An additional member of the opioid receptor family, the opioid receptor like one (ORL1) receptor, was isolated and cloned in mouse (MOR-C) [37], rat (LC132, oprl, ROR-C, C3, XOR1S, Hyp-8-1) [3], [4], [13], [21], [47], [48] and human (ORL1) [30] species during the screening of cDNA libraries for further genes encoding opioid receptor subtypes. This receptor is also a G-protein coupled receptor [7], [13] and is highly homologous to the classical opioid receptors with around 80% homology in the 2nd, 3rd and 7th membrane spanning domains [30]. Despite this structural homology the ORL1 receptor does not bind opioid ligands with any appreciable affinity [3], [4], [13], [21], [30], [47], [48]. The ORL1 receptor distribution pattern is quite distinct from that of any of the opioid receptors, is diffusely distributed throughout the rat CNS [33] and the pattern of receptor distribution is also closely correlated with its mRNA expression [34]. Scatchard plots for the ORL1 receptor in transfected CHO cells indicated the presence of a homogenous receptor site [40] however saturation and competition studies in mouse brain membranes have suggested the possible presence of both high and low affinity sites [27]. More recently an alternatively spliced transcript of the ORL1 receptor has been reported and is differentially distributed in tissues [49]. The truncated receptor displays very poor affinity and non-selective binding for nociceptin and other opioid peptides and does not mediate any inhibitory effects on cAMP production [49]. However the possibility of the existence of ORL1 receptor subtypes is still an open debate.

The endogenous ligand for the ORL1 receptor is a hepatadecapeptide isolated by two groups and termed nociceptin and orphanin FQ respectively [28], [40]. Nociceptin/orphanin FQ binds the ORL1 receptor in the nanomolar range [28], [40] and displays high sequence homology to dynorphin A but has an N-terminal phenylalanine residue in place of a tyrosine required for the activation of classical opioid receptors. The nociceptin/orphanin FQ peptide and its messenger RNA are widely distributed in the central nervous system and are largely correlated with the distribution of ORL1 receptors [2], [34].
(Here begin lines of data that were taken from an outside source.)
(** X2.  The percentage KPIs grow with their numerator and are not
    clamped: more idle cost, covered hours, used hours or tagged resources
    never lowers the result, and a numerator at or above a positive
    denominator gives at least 100. *)
Theorem percentage_kpis_monotone (whole part part' : Q) :
  part <= part' ->
  (calculate_waste_rate whole part <= calculate_waste_rate whole part'
   /\ calculate_ri_sp_coverage whole part <= calculate_ri_sp_coverage whole part'
   /\ calculate_ri_sp_utilization whole part <= calculate_ri_sp_utilization whole part'
   /\ calculate_tag_compliance whole part <= calculate_tag_compliance whole part')
  /\ (0 < whole -> whole <= part ->
      100 <= calculate_waste_rate whole part
      /\ 100 <= calculate_ri_sp_coverage whole part
      /\ 100 <= calculate_ri_sp_utilization whole part
      /\ 100 <= calculate_tag_compliance whole part).
Proof.
  intro H. split.
  - pose proof (percentage_mono whole part part' H) as M. repeat split; exact M.
  - intros Hw Hge.
    assert (G : 100 <= pyround (if Qltb 0 whole then part / whole * 100 else 0) 2).
    { pose proof Hw as Hb. apply Qltb_true in Hb. rewrite Hb.
      apply pyround_ge_100.
      assert (1 <= part / whole) by (apply Qle_shift_div_l; lra). lra. }
    repeat split; exact G.
Qed.

Lemma percentage_kpis_monotone_witness :
  calculate_ri_sp_utilization 100 40 <= calculate_ri_sp_utilization 100 150
  /\ 100 <= calculate_ri_sp_utilization 100 150.
Proof.
  assert (H : 40 <= 150) by discriminate.
  destruct (percentage_kpis_monotone 100 40 150 H) as [[_ [_ [M _]]] _].
  split; [exact M|].
  assert (H' : 150 <= 150) by discriminate.
  destruct (percentage_kpis_monotone 100 150 150 H') as [_ G].
  destruct G as [_ [_ [G _]]]; [reflexivity | discriminate | exact G].
Defined.

(** X3.  The unit cost does not depend on the unit of account: scaling
    cost and units by the same positive factor leaves it unchanged.  It is
    0 when there are no units (or a negative count), and not negative for
    a cost that is not negative. *)
Theorem calculate_unit_cost_scale (total_cost total_units k : Q) :
  (0 < k ->
     calculate_unit_cost (k * total_cost) (k * total_units)
     = calculate_unit_cost total_cost total_units)
  /\ (total_units <= 0 -> calculate_unit_cost total_cost total_units = 0)
  /\ (0 <= total_cost -> 0 <= calculate_unit_cost total_cost total_units).
Proof.
  unfold calculate_unit_cost. split; [|split].
  - intro Hk. destruct (Qltb 0 total_units) eqn:E.
    + apply Qltb_true in E.
      assert (E' : Qltb 0 (k * total_units) = true).
      { apply Qltb_true. apply Qmult_lt_0_compat; assumption. }
      rewrite E'. apply pyround_proper. field. split; lra.
    + apply Qltb_false in E.
      assert (E' : Qltb 0 (k * total_units) = false).
      { apply Qltb_false.
        setoid_replace 0 with (k * 0) by ring.
        apply Qmult_le_l; assumption. }
      rewrite E'. reflexivity.
  - intro H. apply Qltb_false in H. rewrite H. reflexivity.
  - intro H. apply pyround_nonneg.
    destruct (Qltb 0 total_units) eqn:E; [|apply Qle_refl].
    apply Qltb_true in E. apply Qle_shift_div_l; lra.
Qed.

Lemma calculate_unit_cost_scale_witness :
  calculate_unit_cost (83 * 100) (83 * 3) = calculate_unit_cost 100 3
  /\ calculate_unit_cost 100 0 = 0
  /\ 0 <= calculate_unit_cost 100 3.
Proof.
  destruct (calculate_unit_cost_scale 100 3 83) as [H1 [_ H3]].
  destruct (calculate_unit_cost_scale 100 0 83) as [_ [H2 _]].
  split; [apply H1; reflexivity|].
  split; [apply H2; discriminate | apply H3; discriminate].
Defined.
(** * Gemini agent: tool executor, permission gate, compaction and agentic loop

    A shallow embedding of
    - [src/agent/tools.ts]   (the tool executor),
    - [src/storage/settings.ts], [src/storage/history.ts] (the two stores),
    - [src/agent/index.ts]   (retry wrapper, compaction, agentic loop),
    - [src/types.ts]         (records and constants),
    followed by the properties of the design document that concern them;
    then the rest of the two stores, the session start and the permission
    prompt of the shell ([src/index.ts]) and the two functions of the example
    project, with further properties of the code.

    Conventions.
    - A JavaScript string is a [string]; one [ascii] stands for one code unit,
      so [String.length] is the [.length] of the source.
    - JavaScript numbers are restricted to [NaN] and the integers.
    - The platform ([path], [fs], [child_process], [String.prototype.*],
      [JSON.stringify]) is modelled for POSIX, as far as the code relies on it.
    - The model boundary, the user's permission prompt and the shell are
      oracles of the environment.
    - Console output and the optional [onToolCall] callback only report; they
      are left out. [onContextLog] is kept as an event, since it carries the
      hop number. *)

From Stdlib Require Import ZArith Lia Ascii.
From stdpp Require Import base option list strings gmap pretty.

Set Warnings "-register-all".
Open Scope Z_scope.
Open Scope nat_scope.

(** ** JavaScript strings *)

Module Str.

Definition nl : string := String "010"%char "".
Definition dquote : ascii := Ascii.ascii_of_nat 34.

(** [s.startsWith(p)] *)
Fixpoint startsWith (p s : string) : bool :=
  match p, s with
  | EmptyString, _ => true
  | String _ _, EmptyString => false
  | String a p', String b s' => if Ascii.eqb a b then startsWith p' s' else false
  end.

(** the characters of [s] from index [n] on *)
Fixpoint drop (n : nat) (s : string) : string :=
  match n, s with
  | O, _ => s
  | S _, EmptyString => EmptyString
  | S n', String _ s' => drop n' s'
  end.

(** [s.slice(0, n)] for [n >= 0] *)
Fixpoint take (n : nat) (s : string) : string :=
  match n, s with
  | O, _ => EmptyString
  | S _, EmptyString => EmptyString
  | S n', String c s' => String c (take n' s')
  end.

(** The text before and after the first occurrence of [pat] in [s]
    ([s.indexOf(pat)], as the two pieces it delimits). *)
Fixpoint cut (pat s : string) {struct s} : option (string * string) :=
  if startsWith pat s then Some (EmptyString, drop (String.length pat) s)
  else match s with
       | EmptyString => None
       | String c s' =>
           match cut pat s' with
           | Some (before, after) => Some (String c before, after)
           | None => None
           end
       end.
Soon after its discovery nociceptin/orphanin FQ was described as an anti-opioid peptide [29] able to reverse or prevent morphine antinociception. This anti-opioid property appears to be restricted to the supraspinal level with spinal administration of nociceptin/orphanin FQ leading to antinociception [50]. In addition, i.c.v. administration of nociceptin/orphanin FQ has been shown to attenuate the development of morphine place preference [31] while also differentially reducing dopamine release in the nucleus accumbens following administration of morphine [14]. These behavioural observations have raised the question of functional interaction between nociceptin/orphanin FQ and endogenous opioid systems and an association between the ORL and μ-, δ- and κ-receptors.

ORL1 receptor knockout mice have been generated and their phenotype characterised in a number of studies [24], [25], [36], [38], [44], [45]. These mice display normal nociceptive thresholds and nociceptin/orphanin FQ-induced hyperalgesia is lost in homozygous animals [36]. Although antinocicetive responses to morphine are normal in ORL1 knockout mice these animals do not develop tolerance to this opioid to the extent that occurs in wild-type mice [45]. This has led to the suggestion that there are important interrelationships between the ORL1 receptor and the μ-opioid receptor in the development of tolerance to morphine [45]. More recently it has been shown that both tolerance and dependence, but not analgesic potency of morphine is attenuated in ORL1 knockout mice [44].

To further investigate the possible relationship between the ORL1 receptor and the classical opioid system we have carried our quantitative autoradiographic mapping in a novel line of ORL1 knockout mice. These mice deficient in the ORL1 receptor gene have been generated by deletion of exons 2 and 3 of the ORL1 receptor gene. In these animals we have determined if there are any receptors derived from different genes to which nociceptin/orphanin FQ binds and addressed if any compensatory changes in μ-, δ- and κ-receptors occur in the brains of these mice, which might explain the behavioural phenotype of these animals.